• Bart Claeys, over 7 years ago

    Sean needs to learn a couple of things:

    1. You can't patent ideas.
    2. Ideas are worthless, it's all about the execution.
    3. NDAs are worthless and not common in the tech/startup industry.
    4. Don't pitch an obvious idea to a potential executor.
    5. Be careful with accusations. Foursquare didn't steal anything.
    91 points
  • Aubrey JohnsonAubrey Johnson, over 7 years ago

    Haha this guy is funny. 4 years to do wireframes and a landing page? C'mon dude.

    You could've learned Objective C at a high level and some modern web stacks and had it built and shipped BY YOURSELF in 4 years.

    24 points
  • Kelvin GomesKelvin Gomes, over 7 years ago

    This is definitely one of the funniest post i've read this year. Wake up Sean, Ideas are just "ideas". You either grab it or dismiss it. You didn't have “cojones” to go through with it, you sold your domain and now you complain that Foursquare stole it from you.? C'mon!!!

    6 points
  • Poyi ChenPoyi Chen, over 7 years ago

    Based on Foursquare's blog post, people are already using Foursquare to do things that can be accomplished on this "new Swarm app". Therefore the Swarm from Foursquare is not exactly a new idea but just a new brand.

    If anything, Foursquare saw the branding potential of the name "Swarm" so they decided to buy it. The OP didn't seem to be deeply attached to the name and sold it without knowing why.

    6 points
  • Daniel FoscoDaniel Fosco, over 7 years ago (edited over 7 years ago )

    He took 4+ years to get his product ready and is complaining that the leading company in the same space "stole" his idea.

    They seem to have stolen the domain, sure. Well, though luck, get a new one.

    6 points
  • Robin RaszkaRobin Raszka, over 7 years ago

    I don't see any stealing here.

    4 points
  • Jon GoldJon Gold, over 7 years ago

    People are responding to this as if the guy had an original idea with the usual "ideas are cheap, execution is everything" lines.

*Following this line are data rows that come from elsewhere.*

Lemma resolve_cases k ws :
  (forall x, resolve k ws x = x) \/ (exists v, forall x, resolve k ws x = v).
Proof.
  induction ws as [|[k' v] ws IH]; [left; reflexivity|].
  destruct IH as [IH|[v' IH]].
  - destruct (decide (k' = k)) as [Heq|Hne].
    + right. exists v. intros x. rewrite resolve_cons, IH.
      destruct (decide (k' = k)); [reflexivity|contradiction].
    + left. intros x. rewrite resolve_cons, IH.
      destruct (decide (k' = k)); [contradiction|reflexivity].
  - right. exists v'. intros x. rewrite resolve_cons. apply IH.
Qed.

Lemma applyWrites_idempotent ws c : applyWrites ws (applyWrites ws c) = applyWrites ws c.
Proof.
  apply map_eq. intros k. rewrite !applyWrites_lookup.
  destruct (resolve_cases k ws) as [H|[v H]]; rewrite !H; reflexivity.
Qed.

Lemma classify_pure project :
  exists out, forall w, CacheRefresh.classify project w = finish out w.
Proof.
  unfold CacheRefresh.classify, bind.
  destruct (or_else (prop project "status") (Str EmptyString));
    try (exists (inr (Str "TypeError")); intros w; reflexivity).
  unfold ret. destruct (String.eqb _ _); [exists (inl CacheRefresh.Delete); reflexivity|].
  destruct (_ && _); [exists (inl CacheRefresh.Skip)|exists (inl CacheRefresh.Upsert)];
    reflexivity.
Qed.

Lemma refreshLoop_shape projects :
  forall u d s,
  exists ws out, forall w,
    CacheRefresh.refreshLoop projects u d s w
    = finish out (set_cache (applyWrites ws (cache w)) w).
Proof.
  induction projects as [|p projects IH]; intros u d s.
  - exists [], (inl (u, d, s)). intros w. by destruct w.
  - destruct (classify_pure p) as [[v|e] Hc].
    + destruct v.
      * destruct (IH u (S d) s) as (ws & out & H).
        exists ((to_string (prop p "gid"), None) :: ws), out. intros w.
        simpl. unfold bind. rewrite Hc. simpl. rewrite H. reflexivity.
      * destruct (IH u d (S s)) as (ws & out & H).
        exists ws, out. intros w.
        simpl. unfold bind. rewrite Hc. simpl. apply H.
      * destruct (IH (S u) d s) as (ws & out & H).
        exists ((to_string (get (spread p) "gid"), Some (spread p)) :: ws), out. intros w.
        simpl. unfold bind. rewrite Hc. simpl. rewrite H. reflexivity.
    + exists [], (inr e). intros w.
      simpl. unfold bind. rewrite Hc. by destruct w.
Qed.

Lemma handler_shape src :
  exists ws answer, forall w,
    CacheRefresh.handler src w = Ok answer (set_cache (applyWrites ws (cache w)) w).
Proof.
  unfold CacheRefresh.handler, try_catch, bind.
  destruct (Asana.getAllActiveProjectsWithResponsable src) as [l|e].
  - destruct (refreshLoop_shape l 0 0 0) as (ws & [c|e] & H).
    + eexists ws, _. intros w. simpl. rewrite H. reflexivity.
    + eexists ws, _. intros w. simpl. rewrite H. reflexivity.
  - exists [], (CacheRefresh.Status500 e). intros w. by destruct w.
Qed.

(** C6 (amended). Run twice in a row against the same source, the
    refresh gives the same answer both times, with the same counts
    (deleted included: a completed project of the source is counted by
    every run), and the second run leaves the cache, and the whole world,
    as the first run left it. *)
Theorem refresh_twice_same_answer_same_cache (src : Asana.source) (w : world) :
  exists answer w1,
    CacheRefresh.handler src w = Ok answer w1
    /\ CacheRefresh.handler src w1 = Ok answer w1.
Proof.
  destruct (handler_shape src) as (ws & answer & H).
  exists answer, (set_cache (applyWrites ws (cache w)) w).
  split; [apply H|].
  rewrite H. simpl. rewrite applyWrites_idempotent. reflexivity.
Qed.

(** C6 (counterexample). The sample source has a completed project: the
    first run reports one deletion, and so does the second. *)
Lemma second_refresh_counts_deleted_again :
  exists s w1 w2,
    CacheRefresh.handler sampleSource worldAlphaCached = Ok (CacheRefresh.Status200 s) w1
    /\ CacheRefresh.handler sampleSource w1 = Ok (CacheRefresh.Status200 s) w2
    /\ cache w2 = cache w1
    /\ CacheRefresh.deleted s = 1%nat
    /\ CacheRefresh.deleted s <> 0%nat.
Proof.
  eexists _, _, _.
  split; [vm_compute; reflexivity|].
  split; [vm_compute; reflexivity|].
  split; [vm_compute; reflexivity|].
  split; [reflexivity|discriminate].
Qed.

(** ** Retry with backoff (C7) *)




(** The batch loop runs through the whole list: every project is
    fetched on its own, and those that came back [null] are left out. *)
Lemma detailBatches_all src projectList :
  forall fuel i,
    (length projectList - i <= fuel)%nat ->
    Asana.detailBatches src fuel i projectList
    = List.filter Asana.notNull (Asana.projectWithDetail src <$> drop i projectList).
Proof.
  intros fuel. induction fuel as [|fuel IH]; intros i Hfuel.
  - simpl. rewrite drop_ge by lia. reflexivity.
  - simpl. destruct (Nat.ltb_spec i (length projectList)) as [Hi|Hi].
    + rewrite IH by (unfold Asana.BATCH_SIZE; lia).
      rewrite <- List.filter_app, <- fmap_app.
      rewrite <- drop_drop, take_drop. reflexivity.
    + rewrite drop_ge by lia. reflexivity.
Qed.




Example limitedTwice_delays :
  Asana.retryLoop limitedTwice 0 3 = ([1000; 7000]%Z, Asana.Returned (Str "detail")).
Proof. vm_compute. reflexivity. Qed.

Example always_limited_gives_up :
  Asana.retryLoop (fun _ => Asana.Thrown (Obj {[ "status" := Num 429 ]})) 0 3
  = ([1000; 2000; 4000]%Z, @Asana.Thrown val (Obj {[ "status" := Num 429 ]})).
Proof. vm_compute. reflexivity. Qed.

(** ** The scheduled outreach (C9) *)

Lemma lib_set_record now u patch w :
  get ((patch ∪ recordOf w u) ∪ {[ "pk" := Str ("CONV#" ++ to_string u) ]}) "pk"
  = Str ("CONV#" ++ to_string u) ->
  ConversationState.setConversationState now u patch w
  = Ok (merged now u patch (recordOf w u))
       (set_conversations
          (<["CONV#" ++ to_string u :=
               Dynamo.conversationItem now u (merged now u patch (recordOf w u))]>
             (conversations w)) w).
Proof.
  intros Hpk.
  unfold ConversationState.setConversationState, bind,
    ConversationState.getConversationState, Dynamo.getConversationState.
  assert (spread (or_else
                    match conversations w !! ("CONV#" ++ to_string u) with
                    | Some item => Obj item
                    | None => Null
                    end (Obj ∅)) = recordOf w u) as Hrec.
  { unfold recordOf. destruct (conversations w !! _); reflexivity. }
  destruct (conversations w !! ("CONV#" ++ to_string u)) eqn:Hlk;
    rewrite Hrec; fold (merged now u patch (recordOf w u));
    unfold Dynamo.setConversationState;
    (assert (get (Dynamo.conversationItem now u (merged now u patch (recordOf w u))) "pk"
             = Str ("CONV#" ++ to_string u)) as ->; [|reflexivity]);
    rewrite item_field by discriminate; exact Hpk.
Qed.



Lemma ordinal_shape v :
  (exists z, ScheduledPulse.parsePmoIdNumber v = ScheduledPulse.Finite z)
  \/ ScheduledPulse.parsePmoIdNumber v = ScheduledPulse.PosInfinity.
Proof.
  unfold ScheduledPulse.parsePmoIdNumber.
  destruct (negb (truthy v)); [right; reflexivity|].
  destruct (ScheduledPulse.firstDigits (to_string v)); eauto.
Qed.

Lemma positive_compare p q :
  ScheduledPulse.positive (ScheduledPulse.compareFn p q)
  = negb (ordinalLeb (ordinalOf p) (ordinalOf q)).
Proof.
  unfold ScheduledPulse.compareFn, ordinalOf.
  destruct (ordinal_shape (prop p "pmoId")) as [[x ->]| ->],
           (ordinal_shape (prop q "pmoId")) as [[y ->]| ->]; simpl; try reflexivity.
  destruct (Z.ltb_spec 0 (x - y)), (Z.leb_spec x y); simpl; try reflexivity; lia.
Qed.







Lemma read_storedState u w :
  ConversationState.getConversationState u w = Ok (storedState w u) w.
Proof.
  unfold ConversationState.getConversationState, Dynamo.getConversationState, storedState.
  destruct (conversations w !! _); reflexivity.
Qed.



Example pulsed_queue_order :
  ScheduledPulse.sort ScheduledPulse.compareFn
    (List.filter (keepb []) [alphaCached; betaCached])
  = [betaCached; alphaCached].
Proof. vm_compute. reflexivity. Qed.


(** ** The buttons of a prompt and the clicks they produce *)

Lemma split_underscore_nonempty s : SlackEvents.split_underscore s <> [].
Proof.
  destruct s as [|c r]; simpl; [discriminate|].
  destruct (Ascii.eqb c "_"); [discriminate|].
  destruct (SlackEvents.split_underscore r); discriminate.
Qed.

Lemma split_underscore_app a b :
  SlackEvents.split_underscore (a ++ String "_" b)
  = (SlackEvents.split_underscore a ++ SlackEvents.split_underscore b)%list.
Proof.
  induction a as [|c a IH]; simpl; [reflexivity|].
  destruct (Ascii.eqb c "_"); [by rewrite IH|].
  rewrite IH.
  destruct (SlackEvents.split_underscore a) as [|p ps] eqn:Hs; [|reflexivity].
  by destruct (split_underscore_nonempty a).
Qed.

Lemma split_underscore_head s :
  head (SlackEvents.split_underscore s) = Some (untilUnderscore s).
Proof.
  induction s as [|c r IH]; simpl; [reflexivity|].
  destruct (Ascii.eqb c "_"); [reflexivity|].
  destruct (SlackEvents.split_underscore r); simpl in *; congruence.
Qed.

Lemma untilUnderscore_whole s : hasUnderscore s = false -> untilUnderscore s = s.
Proof.
  induction s as [|c r IH]; simpl; [reflexivity|].
  destruct (Ascii.eqb c "_"); simpl; [discriminate|].
  intros H. by rewrite IH.
Qed.

Lemma action_id_parts kind gid tail :
  hasUnderscore kind = false ->
  SlackEvents.split_underscore (kind ++ String "_" (gid ++ String "_" tail))
  = (kind :: SlackEvents.split_underscore gid ++ SlackEvents.split_underscore tail)%list.
Proof.
  intros Hk. rewrite !split_underscore_app. f_equal.
  pose proof (split_underscore_head kind) as Hh.
  rewrite (untilUnderscore_whole _ Hk) in Hh.
  assert (length (SlackEvents.split_underscore kind) = 1%nat) as Hl.
  { clear Hh. induction kind as [|c r IH]; simpl; [reflexivity|].
    simpl in Hk. destruct (Ascii.eqb c "_"); [discriminate|].
    specialize (IH Hk). destruct (SlackEvents.split_underscore r) as [|p [|q qs]];
      simpl in *; congruence. }
  destruct (SlackEvents.split_underscore kind) as [|p [|q qs]]; simpl in *; congruence.
Qed.

(** X1. Every button of the prompt [getUpdateRequestBlocks] builds for a
    project is read back by the parse of [handleBlockActions]
    ([action_id.split('_')]) as a status button carrying one of the three
    statuses, or as a blockers button carrying yes or no, and the project
    identifier the parse extracts ([parts[1]]) is the project's identifier
    up to its first underscore: the identifier itself when it contains
    none. *)
Theorem prompt_buttons_parse_back (projectName projectGid : val) :
  Forall
    (fun b =>
       let parts := SlackEvents.split_underscore (Messages.button_action_id b) in
       parts !! 1%nat = Some (untilUnderscore (to_string projectGid))
       /\ ((parts !! 0%nat = Some "status"
            /\ Messages.button_value b ∈ ["on_track"; "at_risk"; "off_track"])
           \/ (parts !! 0%nat = Some "blockers"
               /\ Messages.button_value b ∈ ["yes"; "no"])))
    (Messages.getUpdateRequestBlocks projectName projectGid)
  /\ (hasUnderscore (to_string projectGid) = false ->
      untilUnderscore (to_string projectGid) = to_string projectGid).
Proof.
  split; [|apply untilUnderscore_whole].
  assert (forall kind tail,
            hasUnderscore kind = false ->
            let parts := SlackEvents.split_underscore
                           (kind ++ String "_" (to_string projectGid ++ String "_" tail)) in
            parts !! 0%nat = Some kind
            /\ parts !! 1%nat = Some (untilUnderscore (to_string projectGid))) as Hparts.
  { intros kind tail Hk. cbv zeta. rewrite (action_id_parts _ _ _ Hk).
    split; [reflexivity|]. simpl.
    pose proof (split_underscore_head (to_string projectGid)) as Hh.
    destruct (SlackEvents.split_underscore (to_string projectGid)); simpl in *;
      [discriminate|exact Hh]. }
  unfold Messages.getUpdateRequestBlocks.
  repeat apply List.Forall_cons; try apply List.Forall_nil; cbv zeta; cbn [Messages.button_action_id
    Messages.button_value].
  - destruct (Hparts "status" "on_track" eq_refl) as [H0 H1].
    split; [exact H1|left; split; [exact H0|repeat constructor]].
  - destruct (Hparts "status" "at_risk" eq_refl) as [H0 H1].
    split; [exact H1|left; split; [exact H0|repeat constructor]].
  - destruct (Hparts "status" "off_track" eq_refl) as [H0 H1].
    split; [exact H1|left; split; [exact H0|repeat constructor]].
  - destruct (Hparts "blockers" "yes" eq_refl) as [H0 H1].
    split; [exact H1|right; split; [exact H0|repeat constructor]].
  - destruct (Hparts "blockers" "no" eq_refl) as [H0 H1].
    split; [exact H1|right; split; [exact H0|repeat constructor]].
Qed.
(** [on_files] as a whole, when it returns. *)
Lemma on_files_run (config : mkdocs_config) (w w' : world) :
  on_files yaml_load read_file path_join template get_template render config w
  = (w', Returned tt) ->
  exists news d t,
    Forall2
      (fun f m =>
         get_metadata yaml_load read_file (src_path f) (docs_dir config)
         = Returned m)
      (filter is_markdown (files w)) news /\
    let p := self w in
    let ms := metadata p ++ news in
    self w'
    = set_metadata (if tags_create_target p then entitled <$> ms else ms)
        (set_tags_dict d p) /\
    stdout w'
    = stdout w ++
      (if verbose p
       then map (fun f => MsgReading (src_path f))
              (filter is_markdown (files w))
       else []) ++
      MsgSummary (length (filter is_page ms)) (length (filter has_tags ms))
        (length d)
      :: (if verbose p && (0 <? length d) then [MsgTags d] else []) /\
    written w'
    = written w ++
      (if tags_create_target p
       then [(path_join (tags_folder p) (tags_filename p), t)] else []) /\
    files w'
    = files w ++
      (if tags_create_target p && tags_add_target p
       then [ {| src_path := tags_filename p;
                 src_dir := tags_folder p;
                 dest_dir :=
                   path_join (site_dir config)
                     (default "" (tags_target_folder p));
                 use_directory_urls := false |} ]
       else []) /\
    (tags_create_target p && tags_add_target p = true ->
     is_Some (tags_target_folder p)) /\
    made_dirs w' = made_dirs w.
Proof.
  unfold on_files. rewrite bind_gets.
  intros ([] & w1 & Hscan & Hrest)%bind_returned.
  apply scan_run in Hscan as (news & Hnews & Hs1 & Ho1 & Hf1 & Hwr1 & Hmk1).
  apply bind_returned in Hrest as ([] & w2 & Hupd & Hrest).
  pose proof (update_tags_dict_run config w1) as Hclosed.
  cbv zeta in Hclosed.
  destruct (forallb indexable (metadata (self w1)));
    [|by rewrite Hupd in Hclosed].
  destruct Hclosed as [d Hclosed]. rewrite Hclosed in Hupd.
  injection Hupd as <-. clear Hclosed.
  revert Hrest. rewrite bind_gets.
  set (w2 := with_stdout _ (with_self (set_tags_dict d) w1)).
  assert (Hs2 : self w2
                = set_metadata (metadata (self w) ++ news)
                    (set_tags_dict d (self w))).
  { unfold w2. simpl. by rewrite Hs1. }
  assert (Ho2 : stdout w2
                = stdout w ++
                  (if verbose (self w)
                   then map (fun f => MsgReading (src_path f))
                          (filter is_markdown (files w))
                   else []) ++
                  MsgSummary
                    (length (filter is_page (metadata (self w) ++ news)))
                    (length (filter has_tags (metadata (self w) ++ news)))
                    (length d)
                  :: (if verbose (self w) && (0 <? length d)
                      then [MsgTags d] else [])).
  { unfold w2. simpl. rewrite Ho1, Hs1. simpl. by rewrite <- app_assoc. }
  assert (Hf2 : files w2 = files w) by done.
  assert (Hwr2 : written w2 = written w) by done.
  assert (Hmk2 : made_dirs w2 = made_dirs w) by done.
  clearbody w2. clear dependent w1.
  rewrite Hs2. simpl.
  destruct (tags_create_target (self w)) eqn:Hcreate; simpl.
  - intros ([] & w3 & Hgen & Hrest)%bind_returned.
    apply generate_tags_file_returned in Hgen as [t ->].
    revert Hrest. rewrite bind_gets. simpl. rewrite Hs2. simpl.
    exists news, d, t. split; [done|]. simpl.
    destruct (tags_add_target (self w)) eqn:Hadd; simpl in Hrest |- *.
    + revert Hrest. rewrite !bind_gets, bind_run. unfold lift at 1. simpl.
      rewrite Hs2. simpl.
      destruct (tags_target_folder (self w)) as [target|]; [|done].
      unfold modify. intros [= <-]. simpl.
      rewrite Hs2, Ho2, Hf2, Hwr2, Hmk2. simpl.
      split_and!; done.
    + injection Hrest as <-. simpl.
      rewrite Hs2, Ho2, Hf2, Hwr2, Hmk2, app_nil_r. simpl.
      split_and!; done.
  - intros [= <-]. exists news, d, "". split; [done|]. simpl.
    rewrite Hs2, Ho2, Hf2, Hwr2, Hmk2, !app_nil_r. split_and!; done.
Qed.

Lemma get_metadata_titled (name path : string) (o : option (gmap string pyval)) :
  get_metadata yaml_load read_file name path = Returned o ->
  entitled o = o.
Proof.
  unfold get_metadata.
  destruct (read_file path name) as [f|]; [|done].
  destruct (extract_yaml f) as [text title].
  destruct (PyStr.truthy text); [|by intros [= <-]].
  destruct (yaml_load text) as [|m0|]; [done| |done].
  unfold entitled.
  destruct (<["filename":=PStr name]> m0 !! "title") eqn:Htitle;
    intros [= <-]; destruct (falsy _); try done; simpl.
  - by rewrite bool_decide_eq_false_2 by by rewrite Htitle.
  - by rewrite bool_decide_eq_false_2 by by rewrite lookup_insert_eq.
Qed.

Lemma indexed_tags_entitled (o : option (gmap string pyval)) :
  indexed_tags (entitled o) = indexed_tags o.
Proof.
  unfold indexed_tags. rewrite falsy_entitled.
  destruct (falsy o) eqn:Hf; [done|].
  pose proof (tags_field_entitled o) as Hfield.
  unfold entitled in *. rewrite Hf in *.
  destruct o as [m|]; [|done]. simpl in *. unfold get_tags.
  by rewrite Hfield.
Qed.

Lemma filter_is_page_entitled (ms : list (option (gmap string pyval))) :
  length (filter is_page (entitled <$> ms)) = length (filter is_page ms).
Proof.
  induction ms as [|o ms IH]; [done|].
  rewrite fmap_cons, !filter_cons.
  destruct (decide (is_page (entitled o))) as [H1|H1],
           (decide (is_page o)) as [H2|H2]; simpl; try by rewrite IH.
  - unfold is_page in *. by rewrite falsy_entitled in H1.
  - unfold is_page in *. by rewrite falsy_entitled in H1.
Qed.

Lemma filter_has_tags_entitled (ms : list (option (gmap string pyval))) :
  length (filter has_tags (entitled <$> ms)) = length (filter has_tags ms).
Proof.
  induction ms as [|o ms IH]; [done|].
  rewrite fmap_cons, !filter_cons.
  destruct (decide (has_tags (entitled o))) as [H1|H1],
           (decide (has_tags o)) as [H2|H2]; simpl; try by rewrite IH.
  - unfold has_tags in *. by rewrite indexed_tags_entitled in H1.
  - unfold has_tags in *. by rewrite indexed_tags_entitled in H1.
Qed.

(** X19. [on_files] appends to the store one entry for each markdown file
    of the host's collection, in the order of the collection: what
    [get_metadata] returns for it.  Files that are not markdown add
    nothing, and the entries already in the store stay, so that a second
    call appends the pages all over again.  (With generation on, the
    earlier entries without [title] are given the title [Untitled].) *)
Theorem on_files_store (config : mkdocs_config) (w w' : world) :
  on_files yaml_load read_file path_join template get_template render config w
  = (w', Returned tt) ->
  exists news,
    Forall2
      (fun f m =>
         get_metadata yaml_load read_file (src_path f) (docs_dir config)
         = Returned m)
      (filter is_markdown (files w)) news /\
    metadata (self w')
    = (if tags_create_target (self w)
       then entitled <$> metadata (self w) else metadata (self w)) ++ news.
Proof.
  intros (news & d & t & Hnews & Hself & _)%on_files_run.
  exists news. split; [done|]. rewrite Hself. simpl.
  destruct (tags_create_target (self w)); [|done].
  rewrite fmap_app. f_equal.
  clear Hself. induction Hnews as [|f m fs news Hm _ IH]; [done|].
  rewrite fmap_cons, IH. f_equal. by eapply get_metadata_titled.
Qed.

(** X20. When [on_files] returns with generation on, it has written one
    file, at the tags file name under the tags folder, and with
    registration on too it has added one file to the host's collection,
    at the end: the tags file, in the tags folder, bound for the target
    folder under the site directory, without directory URLs.  With
    generation off it has written and added nothing.  It makes no folder
    and changes no option of the plugin. *)
Theorem on_files_outputs (config : mkdocs_config) (w w' : world) :
  on_files yaml_load read_file path_join template get_template render config w
  = (w', Returned tt) ->
  let p := self w in
  (exists t,
     written w'
     = written w ++
       (if tags_create_target p
        then [(path_join (tags_folder p) (tags_filename p), t)] else [])) /\
  (exists target,
     (tags_create_target p && tags_add_target p = true ->
      tags_target_folder p = Some target) /\
     files w'
     = files w ++
       (if tags_create_target p && tags_add_target p
        then [ {| src_path := tags_filename p;
                  src_dir := tags_folder p;
                  dest_dir := path_join (site_dir config) target;
                  use_directory_urls := false |} ]
        else [])) /\
  made_dirs w' = made_dirs w /\
  set_tags_dict (tags_dict p) (set_metadata (metadata p) (self w')) = p.
Proof.
  intros (news & d & t & _ & Hself & _ & Hwr & Hfiles & Htarget & Hmk)%on_files_run.
  simpl. split_and!; try done.
  - by exists t.
  - exists (default "" (tags_target_folder (self w))). split; [|done].
    intros [target ->]%Htarget. done.
  - rewrite Hself. by destruct (self w).
Qed.

(** X21. What [on_files] prints when it returns: the summary line of
    [update_tags_dict], counted over the whole store, and nothing else
    when the plugin is not verbose; when it is, one line for each markdown
    file before the summary, in the order of the collection, and the index
    after it unless the index is empty. *)
Theorem on_files_prints (config : mkdocs_config) (w w' : world) :
  on_files yaml_load read_file path_join template get_template render config w
  = (w', Returned tt) ->
  let ms := metadata (self w') in
  let d := tags_dict (self w') in
  let summary :=
    MsgSummary (length (filter is_page ms)) (length (filter has_tags ms))
      (length d) in
  stdout w'
  = stdout w ++
    (if verbose (self w)
     then map (fun f => MsgReading (src_path f)) (filter is_markdown (files w))
          ++ summary :: (if 0 <? length d then [MsgTags d] else [])
     else [summary]).
Proof.
  intros (news & d & t & _ & Hself & Hout & _)%on_files_run.
  simpl. rewrite Hself, Hout. simpl.
  set (ms := metadata (self w) ++ news).
  assert (Hpages : length (filter is_page
                     (if tags_create_target (self w)
                      then entitled <$> ms else ms))
                   = length (filter is_page ms)).
  { destruct (tags_create_target (self w)); [|done].
    apply filter_is_page_entitled. }
  assert (Htags : length (filter has_tags
                     (if tags_create_target (self w)
                      then entitled <$> ms else ms))
                   = length (filter has_tags ms)).
  { destruct (tags_create_target (self w)); [|done].
    apply filter_has_tags_entitled. }
  rewrite Hpages, Htags.
  destruct (verbose (self w)); simpl; [|done].
  by destruct (0 <? length d).
Qed.

(** X22. When [on_files] raises, the host's collection is as it was, and
    with a target folder set nothing has been written either: the tags
    file is registered last, and is written only once everything before
    has returned. *)
Theorem on_files_raises (config : mkdocs_config) (w : world) (ex : exn) :
  (on_files yaml_load read_file path_join template get_template render
     config w).2 = Raised ex ->
  let w' :=
    (on_files yaml_load read_file path_join template get_template render
       config w).1 in
  files w' = files w /\
  (is_Some (tags_target_folder (self w)) -> written w' = written w).
Proof.
  set (P := fun w0 : world =>
              files w0 = files w /\ written w0 = written w /\
              tags_target_folder (self w0) = tags_target_folder (self w)).
  assert (HP : P w) by done.
  destruct (on_files yaml_load read_file path_join template get_template
              render config w) as [w' r] eqn:Hrun.
  simpl. intros ->. revert Hrun.
  unfold on_files. rewrite bind_gets, bind_run.
  match goal with
  | |- context [for_each ?fs ?body tt w] =>
      assert (Hscan : P (for_each fs body tt w).1);
      [|destruct (for_each fs body tt w) as [w1 [[]|]]; simpl in Hscan]
  end.
  { apply for_each_keeps; [|done]. intros [] f w0 Hw0.
    destruct (PyStr.endswith ".md" (src_path f)); [|done].
    revert w0 Hw0. unfold vprint.
    change (keeps P
              ((v <- gets (fun w => verbose (self w)) ;;
                when v (modify (with_stdout
                                  (fun out => out ++ [MsgReading (src_path f)])))) ;;
               m <- lift (get_metadata yaml_load read_file (src_path f)
                            (docs_dir config)) ;;
               modify (with_self
                         (fun p => set_metadata (metadata p ++ [m]) p)))).
    keeps_auto; unfold P in *; simpl in *; done. }
  2: { intros [= <- _]. destruct Hscan as (? & ? & ?). by split. }
  rewrite bind_run.
  assert (Hupd : P (update_tags_dict config w1).1).
  { apply update_tags_dict_keeps; [| |done]; by intros ? ? (? & ? & ?). }
  destruct (update_tags_dict config w1) as [w2 [[]|]]; simpl in Hupd;
    [|intros [= <- _]; destruct Hupd as (? & ? & ?); by split].
  destruct Hupd as (Hf2 & Hwr2 & Ht2).
  rewrite bind_gets. destruct (tags_create_target (self w2)); simpl; [|done].
  rewrite bind_run.
  destruct (generate_tags_file path_join template get_template render w2)
    as [w3 [[]|ex']] eqn:Hgen.
  - apply generate_tags_file_returned in Hgen as [t ->].
    rewrite bind_gets. simpl.
    destruct (tags_add_target (self w2)); simpl; [|done].
    rewrite !bind_gets, bind_run. unfold lift at 1. simpl.
    destruct (tags_target_folder (self w2)) as [target|] eqn:Htarget;
      [done|].
    intros [= <- _]. simpl. split; [done|].
    rewrite <- Ht2. by intros [? [=]].
  - pose proof (generate_tags_file_raised path_join template get_template
                  render w2 ex') as Hw3.
    rewrite Hgen in Hw3. simpl in Hw3. destruct (Hw3 eq_refl) as [es ->].
    intros [= <- _]. simpl. by split.
Qed.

    Yes, but from the wireframes it looks like he designed foursquare. I can't tell what's different. At all. To top it all off he used a word which is heavily associated with the Foursquare experience.


    3 points
  • Catalin CimpanuCatalin Cimpanu, over 7 years ago

    I keep forgetting to tell everyone I invented sliced bread... silly me

    2 points
  • Bilal MohammedBilal Mohammed, over 7 years ago (edited over 7 years ago )


    2 points
  • Rolando MurilloRolando Murillo, over 7 years ago

    Didn't they just launch a Kickstarter project for the same idea? https://www.kickstarter.com/projects/734008586/swarm-a-new-way-to-gather-your-friends

    2 points
  • Jim SilvermanJim Silverman, over 7 years ago

    the landing page, created November 20, 2012, links to a Facebook page created April 14th, 2014.

    2 points
  • Moeed MohammadMoeed Mohammad, over 7 years ago


    1 point
  • Evan DinsmoreEvan Dinsmore, over 7 years ago

    Nothing stolen. They paid him fair and square for the domain. If he had confidence in his idea, he would have kept that. Good names, and especially good names with a reasonable domain name are hard to come by. Plus, they didn't sign an NDA, and you can't patent an idea, so if he disclosed anything it was his own fault.

    0 points
    • Josh ClementJosh Clement, over 7 years ago

      I think the best outcome for this dude would be to squeeze a little more money for the domains, that's about it.

      1 point
    • Joseph BarrientosJoseph Barrientos, over 7 years ago

      unless he was "tricked" and they bought the domain for cheap then go and make millions he MIGHT have a case

      0 points
      • Bart Claeys, over 7 years ago

        If you sell something for what you think it's worth, than you don't have any reason to complain when your buyer values it much more than what you sold it for. You got what you want for it, which should make you happy. Foursquare did not "trick" anyone in this case. And it's not the domain name that makes Foursquare millions, that's only a little part of their overall business. The real value of a domain name is about $15. All higher values are subjective. The value of the Mona Liza painting is the cost of its paint and canvas to some, but millions to someone else. There is no right or wrong here.